Furlough and redundancy: What you need to know
Furlough – the Coronavirus Job Retention Scheme (CJRS) – was due to come to an end in October after gradually being wound down since its introduction in March.
But with the second wave of the virus and fears over the economy and livelihoods amid the ongoing pandemic, the government announced it would extend the furlough scheme until March 2021.
The scheme provides 80% of wages for hours not worked, up to a cap of £2,500 a month. There are currently no employer contributions to wages for hours not worked and employers only need to cover National Insurance and pension contributions for hours not worked.
For an average claim, this amounts to 5% of total employment costs or £70 per employee per month.
The scheme is for small or large, charitable or non-profit employers and it’s for employees on any type of contract.
Furloughed employees can be brought back to work on a part-time basis or full-time basis and there’s no requirement that either the employer or employee used the furlough scheme previously. Staff can’t work while on furlough, but they can go on training courses.
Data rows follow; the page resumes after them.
Lemma log_inv_flush bytes lm s n out lm' :
  log_inv lm s n → flush bytes true lm = Done (OK, out, lm') →
  ∃ n', log_inv lm' (s +:+ out) n' ∧ n < n'.
Proof.
  intros Hinv Hflush. pose proof (pending_records_inv _ _ _ Hinv) as Hp.
  destruct Hinv as [Hs Hv Hb Hn Hf (bs&->&Hbs)].
  unfold flush in Hflush. rewrite Hp, Hb in Hflush.
  destruct (fill_spec bytes (get_log_buffer_size lm) (drop n (log_ lm)) []) as (m&Hfill&Hm&_).
  destruct (fill bytes _ _ _) as [e b]. simpl in Hfill. subst b.
  rewrite orb_true_r in Hflush.
  destruct (last _) as [e'|] eqn:Hl; [|done]. simplify_eq/=.
  rewrite fmap_last, fmap_Some in Hl. destruct Hl as (r&Hl&->).
  rewrite length_drop in Hm.
  assert (take (n + m) (log_ lm) = take n (log_ lm) ++ take m (drop n (log_ lm))) as Htk
    by by rewrite <-take_take_drop.
  exists (n + m). split; [split; simpl; rewrite ?Htk; auto|].
  - lia.
  - unfold flushed_txn. rewrite last_app, Hl. simpl. apply wrap_uint64_int64.
    rewrite Forall_forall in Hv. assert (valid_txn r) as Hr; [|unfold valid_txn in Hr; lia].
    apply Hv. rewrite <-(take_drop n), elem_of_app. right.
    rewrite <-(take_drop m (drop n _)), elem_of_app. left. by apply last_Some_elem_of.
  - exists (bs ++ [entity_of <$> take m (drop n (log_ lm))]). split.
    + by rewrite stream_snoc.
    + rewrite concat_app, Hbs, fmap_app. simpl. by rewrite app_nil_r.
  - destruct m; [done|lia].
Qed.


Lemma fill_size bytes (pending : list (LogRecord R)) buffer :
  (fill bytes (sum_list_with entity_size buffer) pending buffer).1
  = sum_list_with entity_size (fill bytes (sum_list_with entity_size buffer) pending buffer).2.
Proof.
  revert buffer. induction pending as [|r pending IH]; intros buffer; simpl; [done|].
  case_bool_decide.
  - cbn [fst snd]. rewrite sum_list_with_app. cbn [sum_list_with]. lia.
  - specialize (IH (buffer ++ [entity_of r])). rewrite sum_list_with_app in IH.
    cbn [sum_list_with] in IH. by rewrite Nat.add_0_r in IH.
Qed.

(** An unforced flush never looks at an empty buffer. *)
Lemma flush_unforced_total bytes lm :
  0 < bytes → ∃ out lm', flush bytes false lm = Done (OK, out, lm').
Proof.
  intros Hb. unfold flush, get_log_buffer_size.
  pose proof (fill_size bytes (pending_records lm) (log_buffer_ lm)) as Hs.
  destruct (fill _ _ _ _) as [e buffer]. simpl in Hs.
  rewrite orb_false_r. case_bool_decide; [|by eauto].
  destruct (last buffer) eqn:Hl; [by eauto|]. apply last_None in Hl. subst. simpl in *. lia.
Qed.

Lemma fill_short bytes existing (pending : list (LogRecord R)) buffer :
  existing + sum_list_with entity_size (entity_of <$> pending) < bytes →
  (fill bytes existing pending buffer) =
  (existing + sum_list_with entity_size (entity_of <$> pending),
   buffer ++ (entity_of <$> pending)).
Proof.
  revert existing buffer. induction pending as [|r pending IH]; intros existing buffer Hlt;
    cbn [fill fmap list_fmap sum_list_with] in *.
  { by rewrite Nat.add_0_r, app_nil_r. }
  rewrite bool_decide_eq_false_2 by lia. rewrite IH by lia.
  rewrite <-app_assoc. f_equal. lia.
Qed.

(** A flush that does not reach its size threshold moves the records to
    the buffer without noting it, so the next flush copies the same records
    again: the buffer of the second call holds them twice. *)
Theorem short_flush_copies_again bytes lm :
  let es := entity_of <$> pending_records lm in
  get_log_buffer_size lm + sum_list_with entity_size es
    + sum_list_with entity_size es < bytes →
  ∃ lm1 lm2,
    flush bytes false lm = Done (OK, "", lm1) ∧
    flush bytes false lm1 = Done (OK, "", lm2) ∧
    log_buffer_ lm2 = log_buffer_ lm ++ es ++ es.
Proof.
  intros es Hlt. unfold flush.
  rewrite fill_short by (fold es; lia). fold es. cbv beta iota zeta.
  rewrite bool_decide_eq_false_2 by lia. simpl orb. cbv iota.
  eexists _, _. split_and!; [done| |].
  - unfold get_log_buffer_size at 1. simpl log_buffer_.
    change (pending_records _) with (pending_records lm).
    rewrite fill_short by (fold es; unfold get_log_buffer_size in Hlt;
      rewrite sum_list_with_app; lia).
    fold es. cbv beta iota zeta. rewrite bool_decide_eq_false_2; [done|].
    unfold get_log_buffer_size in Hlt. rewrite sum_list_with_app. lia.
  - simpl. by rewrite <-app_assoc.
Qed.
End log_lemmas.

Section witnesses.
Import Reference.

#[local] Instance string_codec : ThriftCodec string := codec string.
#[local] Instance buffer_codec : ThriftCodec (list LogEntity) := codec (list LogEntity).
#[local] Instance string_codec_spec : ThriftCodecSpec string := codec_spec string.
#[local] Instance buffer_codec_spec : ThriftCodecSpec (list LogEntity) :=
  codec_spec (list LogEntity).

Lemma reference_log_format : LogBufferFormat.
Proof. intros b. by eexists "x"%char, _. Qed.

Definition one_record : LogManager string := mkLogManager [mkLogRecord 7 "up"] [] 0.
Definition one_flushed : LogManager string := mkLogManager [mkLogRecord 7 "up"] [] 7.
Definition one_stream : string :=
  message [{| e_txn_id := 7; e_data := thrift_write "up" |}].


Lemma short_flush_copies_again_witness :
  ∃ lm1 lm2,
    flush 800 false one_record = Done (OK, "", lm1) ∧
    flush 800 false lm1 = Done (OK, "", lm2) ∧
    length (log_buffer_ lm2) = 2.
Proof.
  destruct (short_flush_copies_again 800 one_record) as (lm1&lm2&H1&H2&H3).
  - apply Nat.ltb_lt. vm_compute. reflexivity.
  - exists lm1, lm2. split; [exact H1|]. split; [exact H2|]. rewrite H3. reflexivity.
Defined.

End witnesses.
A crucial point is that employees must have been on an employer’s PAYE payroll on 30 October 2020.
The CJRS will be reviewed in January to see whether economic improvements mean employers may need to contribute more towards employees’ pay.
Can I be furloughed instead of being made redundant?
The scheme is designed as an alternative to redundancy during these challenging times, but inevitably, some businesses will not be able to survive as they are, meaning redundancy will be on the horizon for workers.
The answer isn’t clear cut as it relates to being on your firm’s payroll on a particular date, but the decision is ultimately at the firm’s discretion.
You could request to be furloughed but you must have been on the payroll on or before 23 September 2020 with the PAYE submission made by the employer by 30 October (and been made redundant after).
Another important point is that while you can ask, your employer can refuse. The furlough scheme is meant to provide support for ‘viable’ jobs that may be temporarily affected during coronavirus.
Can my boss furlough me but refuse to pay pension and National Insurance?
Kate Palmer, HR advice and consultancy director at Peninsula, says government guidance on this issue is clear.
“Employers must pay National Insurance and pension contributions for furloughed staff, and the government will pay 80% of their wages.
“If they cannot meet this requirement, they should not seek to furlough their staff and instead consider alternatives”, she said.